» **Action item**
From the line containing "Definition building (s" down to the line containing "match py_truediv d" in the records below, reproduce every line exactly, ends included, and omit all others.

Given records Block Start

Inductive call : Type :=
| Evaluate (value : num)       (* check_if_anomaly(value) *)
| UpdateAnomalyRatio           (* calculate_anomaly_ratio() *)
| SetThreshold (t : num)       (* z_score_thresh = t *)
| Reset.                       (* reset_algorithm() *)

(** The object after one call; the caller observes it whether or not
    the call raised. *)
Definition step (s : AnomalyDetectionZscore) (c : call) : AnomalyDetectionZscore :=
  match c with
  | Evaluate value => state_after (check_if_anomaly value) s
  | UpdateAnomalyRatio => state_after calculate_anomaly_ratio s
  | SetThreshold t => state_after (z_score_thresh_setter t) s
  | Reset => state_after reset_algorithm s
  end.

Definition run_calls (s : AnomalyDetectionZscore) (calls : list call)
  : AnomalyDetectionZscore :=
  fold_left step calls s.

(** The two window bounds. *)
Definition windows_bounded (s : AnomalyDetectionZscore) : Prop :=
  len (_model_data s) <= _model_size s /\
  len (_anomaly_list s) <= _anomaly_list_size s.

(** ACTIVE and BUILDING *)
Definition active (s : AnomalyDetectionZscore) : Prop :=
  len (_model_data s) = _model_size s.
Definition building (s : AnomalyDetectionZscore) : Prop :=
  len (_model_data s) < _model_size s.


(** The specification's wording of the statistics of one evaluation:
    the mean is the magnitude of the baseline mean rounded to three
    decimals, the standard deviation is the magnitude of the baseline
    standard deviation with zero replaced by 0.001, and the z-score is
    [(|value| - mean) / std_dev] rounded to three decimals. *)
Definition spec_statistics (data : list num) (value : num)
  : result (num * num * num) :=
  match statistics_mean data with Raise e => Raise e | Ok m =>
  match py_round (py_abs m) 3 with Raise e => Raise e | Ok avg =>
  match statistics_stdev data with Raise e => Raise e | Ok sd =>
  let std_dev :=
    if py_eq (py_abs sd) (py_int 0) then py_float_literal 1 (-3) else py_abs sd in
  match py_sub (py_abs value) avg with Raise e => Raise e | Ok d =>
  match py_truediv d std_dev with Raise e => Raise e | Ok q =>
  match py_round q 3 with Raise e => Raise e | Ok z =>
  Ok (avg, std_dev, z)
  end end end end end end.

Given records Block End

» **Task response**
Definition building (s : AnomalyDetectionZscore) : Prop :=
  len (_model_data s) < _model_size s.


(** The specification's wording of the statistics of one evaluation:
    the mean is the magnitude of the baseline mean rounded to three
    decimals, the standard deviation is the magnitude of the baseline
    standard deviation with zero replaced by 0.001, and the z-score is
    [(|value| - mean) / std_dev] rounded to three decimals. *)
Definition spec_statistics (data : list num) (value : num)
  : result (num * num * num) :=
  match statistics_mean data with Raise e => Raise e | Ok m =>
  match py_round (py_abs m) 3 with Raise e => Raise e | Ok avg =>
  match statistics_stdev data with Raise e => Raise e | Ok sd =>
  let std_dev :=
    if py_eq (py_abs sd) (py_int 0) then py_float_literal 1 (-3) else py_abs sd in
  match py_sub (py_abs value) avg with Raise e => Raise e | Ok d =>
  match py_truediv d std_dev with Raise e => Raise e | Ok q =>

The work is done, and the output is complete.